"""

Lemma at_most_limit_plus_one_failures_witness :
  exists w,
    run [CallExecute Scenario.failing 0 false; CallExecute Scenario.working 0 false;
         CallExecute Scenario.failing 0 false; CallExecute Scenario.failing 0 false;
         CallExecute Scenario.failing 0 false; CallExecute Scenario.failing 0 false]
        (boot (Some Scenario.opts) 0) = Some w /\
    TotalFailures (counter (cb w)) = 3 /\ TotalRejects (counter (cb w)) = 2 /\
    GetState w = STATE_OPEN.
Proof.
  eexists. split; [reflexivity |]. split; [reflexivity |]. split; [reflexivity |].
  edestruct (at_most_limit_plus_one_failures
               [CallExecute Scenario.failing 0 false; CallExecute Scenario.working 0 false;
                CallExecute Scenario.failing 0 false; CallExecute Scenario.failing 0 false;
                CallExecute Scenario.failing 0 false; CallExecute Scenario.failing 0 false]
               (Some Scenario.opts) 0) as (_ & _ & Ho & _);
    [reflexivity | split; [discriminate | reflexivity] | reflexivity |].
  apply Ho. reflexivity.
Defined.
(** C3, as the code has it.  Submissions that run one after another, each
    to its end before the next starts, all return, and the store then holds
    the records it held, followed by one record for each submission, in
    order. *)
Theorem serial_submissions_keep_every_record (nows : list (SDRTools * datetime))
    (w : world) (d : dict) (recs : list json) :
  profile_of w = Some d →
  stored_records (leads_file w) = Some recs →
  ∃ w',
    run_schedule (serial 0 (length nows)) ((λ sn, Waiting sn.1 sn.2) <$> nows) w
    = ((λ _, Finished) <$> nows, w') ∧
    stored_records (leads_file w') = Some (recs ++ ((λ sn, lead_record d sn.2) <$> nows)).
Proof.
  intros Hd Hrecs.
  destruct (run_schedule_serial nows [] w d recs Hd Hrecs) as (w' & Hrun & _ & Hst).
  by exists w'.
Qed.

Lemma serial_submissions_keep_every_record_witness :
  ∃ w',
    run_schedule
      (serial 0 (length [({| conversation := 1 |}, DateTime 2025 11 27 9 5 3 120);
                         ({| conversation := 2 |}, DateTime 2025 11 27 9 5 4 0)]))
      ((λ sn, Waiting sn.1 sn.2) <$>
         [({| conversation := 1 |}, DateTime 2025 11 27 9 5 3 120);
          ({| conversation := 2 |}, DateTime 2025 11 27 9 5 4 0)])
      (initial_world None)
    = ((λ _, Finished) <$>
         [({| conversation := 1 |}, DateTime 2025 11 27 9 5 3 120);
          ({| conversation := 2 |}, DateTime 2025 11 27 9 5 4 0)], w') ∧
    stored_records (leads_file w') =
      Some ([] ++ ((λ sn, lead_record empty_profile sn.2) <$>
                     [({| conversation := 1 |}, DateTime 2025 11 27 9 5 3 120);
                      ({| conversation := 2 |}, DateTime 2025 11 27 9 5 4 0)])).
Proof.
  apply (serial_submissions_keep_every_record
           [({| conversation := 1 |}, DateTime 2025 11 27 9 5 3 120);
            ({| conversation := 2 |}, DateTime 2025 11 27 9 5 4 0)]
           (initial_world None) empty_profile []); reflexivity.
Defined.

(** C3, as the specification words it, fails: nothing serializes the
    read, append and write of [save_to_disk].  When two submissions both
    read the store before either writes it, both return, and the store
    holds one record, that of the submission that wrote last; the record of
    the other is lost. *)
Lemma overlapping_submissions_lose_a_record :
  let first := DateTime 2025 11 27 9 5 3 120 in
  let second := DateTime 2025 11 27 9 5 4 0 in
  let calls := [Waiting {| conversation := 1 |} first;
                Waiting {| conversation := 2 |} second] in
  (run_schedule [0; 1; 0; 1] calls (initial_world None)).1 = [Finished; Finished] ∧
  stored_records (leads_file (run_schedule [0; 1; 0; 1] calls (initial_world None)).2)
    = Some [lead_record empty_profile second] ∧
  lead_record empty_profile first ≠ lead_record empty_profile second.
Proof.
  cbv zeta. split; [vm_compute; reflexivity|]. split; [vm_compute; reflexivity|].
  vm_compute. discriminate.
Qed.

(** ** A conversation from the first call to the submission *)

(** On a fresh store: after [name="Ana"] the profile is not complete, after
    [use_case="chatbot"] it is, and [submit_lead] then leaves one record in
    the store, with the name, the use case and no company. *)
Example conversation_on_a_fresh_store :
  let s := {| conversation := 1 |} in
  let now := DateTime 2025 11 27 9 5 3 120 in
  let w1 := run_calls
              [(s, UpdateLeadProfile (UpdateArgs (VStr "Ana") VNone VNone VNone VNone VNone))]
              (initial_world None) in
  let w2 := run_calls
              [(s, UpdateLeadProfile (UpdateArgs VNone VNone VNone (VStr "chatbot") VNone VNone))]
              w1 in
  let w3 := run_calls [(s, SubmitLead now)] w2 in
  is_complete lead_state w1 = Return false w1 ∧
  is_complete lead_state w2 = Return true w2 ∧
  ∃ entry,
    leads_file w3 = Some (Document (JArr [JObj entry])) ∧
    entry !! "name" = Some (JStr "Ana") ∧
    entry !! "use_case" = Some (JStr "chatbot") ∧
    entry !! "company" = Some JNull ∧
    entry !! "timestamp" = Some (JStr "2025-11-27T09:05:03.000120").
Proof.
  cbv zeta. split; [vm_compute; reflexivity|]. split; [vm_compute; reflexivity|].
  eexists. split; [vm_compute; reflexivity|].
  repeat split; vm_compute; reflexivity.
Qed.

(** * Further properties of the code *)

#[local] Set Warnings "-clear-no-such-hyp".

(** ** [LeadManager.update] and the keys of the profile *)

Lemma dom_assign_kwargs_names kwargs : ∀ d,
  dom (assign_kwargs kwargs d) = dom d ∪ list_to_set (assigned_names kwargs).
Proof.
  induction kwargs as [|[k v] kwargs IH]; intros d.
  - unfold assign_kwargs, assigned_names. simpl. by rewrite (right_id_L ∅ (∪)).
  - rewrite assign_kwargs_cons, IH. unfold assigned_names. simpl.
    destruct v as [|s]; simpl; [done|].
    by rewrite dom_insert_L, (comm_L (∪) {[k]}), <- (assoc_L (∪)).
Qed.

(** X1. [update] never removes a key of the profile, and it adds every
    name it is given with a value other than [None], whether or not the name
    is one of the six fields: the keys afterwards are the keys before
    together with the names assigned. *)
Theorem update_keys_grow (self : LeadManager) (kwargs : list (string * value))
    (w : world) (d : dict) :
  heap w !! profile self = Some d →
  ∃ w' d',
    update self kwargs w = Return tt w' ∧
    heap w' !! profile self = Some d' ∧
    dom d' = dom d ∪ list_to_set (assigned_names kwargs).
Proof.
  intros Hd. eexists _, (assign_kwargs kwargs d).
  split; [by apply update_allocated|]. split.
  - simpl. apply list_lookup_insert_eq. by eapply lookup_lt_Some.
  - apply dom_assign_kwargs_names.
Qed.

Lemma update_keys_grow_witness :
  ∃ w' d',
    update lead_state [("phone", VStr "555-0100"); ("email", VNone)] (initial_world None)
      = Return tt w' ∧
    heap w' !! profile lead_state = Some d' ∧
    dom d' = dom empty_profile ∪
             list_to_set (assigned_names [("phone", VStr "555-0100"); ("email", VNone)]).
Proof.
  apply (update_keys_grow lead_state [("phone", VStr "555-0100"); ("email", VNone)]
           (initial_world None) empty_profile).
  reflexivity.
Defined.

(** X2. Whatever tool calls are made after the module is loaded, in
    whatever order and through whatever [SDRTools] objects, the profile of
    [lead_state] stays allocated and its keys stay the six fields: the tools
    add no key and remove none. *)
Theorem tool_calls_keep_the_six_fields (cs : list (SDRTools * tool_call))
    (f : option file_content) :
  ∃ d, profile_of (run_calls cs (initial_world f)) = Some d ∧
       dom d = list_to_set profile_fields.
Proof. apply wf_run_calls, wf_initial_world. Qed.
(** X13.  Deleting is final: after a delete request for an id, whether it
    found the row or not, a further delete request for the same id by
    anyone answers 404 and changes nothing; an id that is not in the table
    gets 404 at once. *)
Theorem delete_twice_is_not_found (txn_id : string) (u1 u2 : User.t) (st : State) :
  let st1 := (delete_transaction txn_id u1 st).2 in
  delete_transaction txn_id u2 st1
  = (inl (HTTPException 404 "Transaction not found"), st1)
  ∧ (get_transaction (db st) txn_id = None →
     delete_transaction txn_id u1 st
     = (inl (HTTPException 404 "Transaction not found"), st)).
Proof.
  simpl. unfold delete_transaction.
  destruct (get_transaction (db st) txn_id) as [x|] eqn:Hget; simpl.
  - rewrite get_transaction_delete_commit. split; [done|discriminate].
  - rewrite Hget. done.
Qed.
(** * ClawRouter: local backends, the claw.credit payment backend and the
    routing core

  A shallow embedding of the TypeScript sources of ClawRouter.

  - [LocalBackend]  : [getLocalBackend] of [src/local-backend.ts].
  - [LocalClaude]   : [handleLocalClaudeRequest] of the same file.
  - [Cli]           : [parseArgs] and [main] of the command line ([cli.ts]).
  - [EnvFile]       : the program of [scripts/setup-clawcredit.sh] that
                      rewrites the [.env] file.
  - [ClawCredit]    : [headersToObject], [parseJsonBody], [microsToUsd] and
                      [createClawCreditFetch] of the claw.credit payment
                      backend.
  - [Router]        : model-id normalisation, candidate chains, the session
                      pin store, response classification and the fallback
                      executor.  The file that implements them
                      ([src/proxy.ts]) is not part of the sources at hand;
                      these definitions follow the specification.

  A JavaScript string is modelled as what it is, a sequence of UTF-16 code
  units ([Utf16.string]); white space is the class of ECMAScript
  ([WhiteSpace] and [LineTerminator]).  The case mappings of the platform
  are taken from it ([Js.Runtime]); only their values on ASCII strings are
  fixed.  A JavaScript number is [NaN], an infinity, or the rational a
  finite double stands for, and every operation rounds as IEEE 754
  prescribes (to nearest, ties to even). *)

From stdpp Require Import base option list gmap fin_maps.
From Stdlib Require Import ZArith NArith QArith Qabs Qround Qpower Lqa Bool Lia.
From Stdlib.Strings Require Import Byte.
From Stdlib Require Import DecimalString DecimalN.

Local Open Scope list_scope.
Local Open Scope Z_scope.

(* ===================================================================== *)
(** * Part I: definitions                                                 *)
(* ===================================================================== *)

(** ** Strings of UTF-16 code units *)

Module Utf16.

(** A code unit, by its number (below 65536). *)
Inductive char := Char (code : N).

Definition code (c : char) : N :=
  match c with
  | Char n => n
  end.

Inductive string :=
| EmptyString
| String (c : char) (s : string).

(** Literals: ["abc"] is the string of the code units 97, 98, 99, and
    ["010"] as a character is the code unit 10. *)
Definition char_of_byte (b : Byte.byte) : char := Char (Byte.to_N b).

Definition byte_of_char (c : char) : option Byte.byte := Byte.of_N (code c).

Fixpoint of_bytes (l : list Byte.byte) : string :=
  match l with
  | [] => EmptyString
  | b :: rest => String (char_of_byte b) (of_bytes rest)
  end.

Fixpoint to_bytes (s : string) : option (list Byte.byte) :=
  match s with
  | EmptyString => Some []
  | String c s' =>
      match byte_of_char c, to_bytes s' with
      | Some b, Some l => Some (b :: l)
      | _, _ => None
      end
  end.

(** [a === b] on code units and on strings. *)
Definition char_eqb (a b : char) : bool := N.eqb (code a) (code b).

Fixpoint eqb (s t : string) : bool :=
  match s, t with
  | EmptyString, EmptyString => true
  | String a s', String b t' => char_eqb a b && eqb s' t'
  | _, _ => false
  end.

(** [s + t] *)
Fixpoint append (s t : string) : string :=
  match s with
  | EmptyString => t
  | String c s' => String c (append s' t)
  end.

(** [s.length] *)
Fixpoint length (s : string) : nat :=
  match s with
  | EmptyString => 0%nat
  | String _ s' => S (length s')
  end.

Fixpoint to_list (s : string) : list N :=
  match s with
  | EmptyString => []
  | String c s' => code c :: to_list s'
  end.

Fixpoint of_list (l : list N) : string :=
  match l with
  | [] => EmptyString
  | n :: rest => String (Char n) (of_list rest)
  end.

(** A text of the standard library (the digits of a printed number) as a
    string. *)
Fixpoint of_text (t : Stdlib.Strings.String.string) : string :=
  match t with
  | Stdlib.Strings.String.EmptyString => EmptyString
  | Stdlib.Strings.String.String a t' =>
      String (Char (Stdlib.Strings.Ascii.N_of_ascii a)) (of_text t')
  end.

#[global] Instance char_eq_dec : EqDecision char.
Proof. solve_decision. Defined.

#[global] Instance string_eq_dec : EqDecision string.
Proof. solve_decision. Defined.

#[global] Instance string_countable : Countable string.
Proof.
  refine (inj_countable' to_list of_list _).
  intros s. induction s as [|[n] s IH]; simpl; [reflexivity|].
  rewrite IH. reflexivity.
Defined.

End Utf16.
Export Utf16.

Declare Scope char16_scope.
Delimit Scope char16_scope with char.
Bind Scope char16_scope with char.
Declare Scope js_scope.
Delimit Scope js_scope with js.
Bind Scope js_scope with string.
String Notation char char_of_byte byte_of_char : char16_scope.
String Notation string of_bytes to_bytes : js_scope.
Infix "+:+" := Utf16.append (at level 60, right associativity) : js_scope.

#[local] Arguments Utf16.append !s t : simpl nomatch.

Local Open Scope js_scope.
Local Open Scope list_scope.
Local Open Scope Z_scope.

(** ** JavaScript string primitives used by the sources *)

Module JsString.

(** The case mappings on one ASCII letter; every other code unit is left
    as it is.  This is what [toLowerCase] and [toUpperCase] do to a string
    of ASCII characters. *)
Definition lower_char (c : char) : char :=
  let n := code c in
  if ((65 <=? n) && (n <=? 90))%N then Char (n + 32) else c.

Definition upper_char (c : char) : char :=
  let n := code c in
  if ((97 <=? n) && (n <=? 122))%N then Char (n - 32) else c.

Fixpoint asciiLowerCase (s : string) : string :=
  match s with
  | EmptyString => EmptyString
  | String c s' => String (lower_char c) (asciiLowerCase s')
  end.

Fixpoint asciiUpperCase (s : string) : string :=
  match s with
  | EmptyString => EmptyString
  | String c s' => String (upper_char c) (asciiUpperCase s')
  end.

(** A string of ASCII characters. *)
Fixpoint is_ascii (s : string) : bool :=
  match s with
  | EmptyString => true
  | String c s' => (code c <? 128)%N && is_ascii s'
  end.

(** White space and line terminators, which [String.prototype.trim],
    [Number] and [parseInt] skip: TAB, LF, VT, FF, CR, SPACE, NBSP
    (U+00A0), U+1680, U+2000 to U+200A, LS and PS (U+2028, U+2029), U+202F,
    U+205F, U+3000 and the byte order mark (U+FEFF). *)
Definition is_space (c : char) : bool :=
  let n := code c in
  (((9 <=? n) && (n <=? 13))
   || (n =? 32) || (n =? 160) || (n =? 5760)
   || ((8192 <=? n) && (n <=? 8202))
   || (n =? 8232) || (n =? 8233) || (n =? 8239) || (n =? 8287)
   || (n =? 12288) || (n =? 65279))%N.

Fixpoint trimStart (s : string) : string :=
  match s with
  | EmptyString => EmptyString
  | String c s' => if is_space c then trimStart s' else s
  end.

"""

**Work instruction**
Could you restate word for word the lines above, from the one that contains "VNone)] (initial_world None)" through the one that contains "dom d' = dom empty_profile ∪", and no others?

**Task result**
    update lead_state [("phone", VStr "555-0100"); ("email", VNone)] (initial_world None)
      = Return tt w' ∧
    heap w' !! profile lead_state = Some d' ∧
    dom d' = dom empty_profile ∪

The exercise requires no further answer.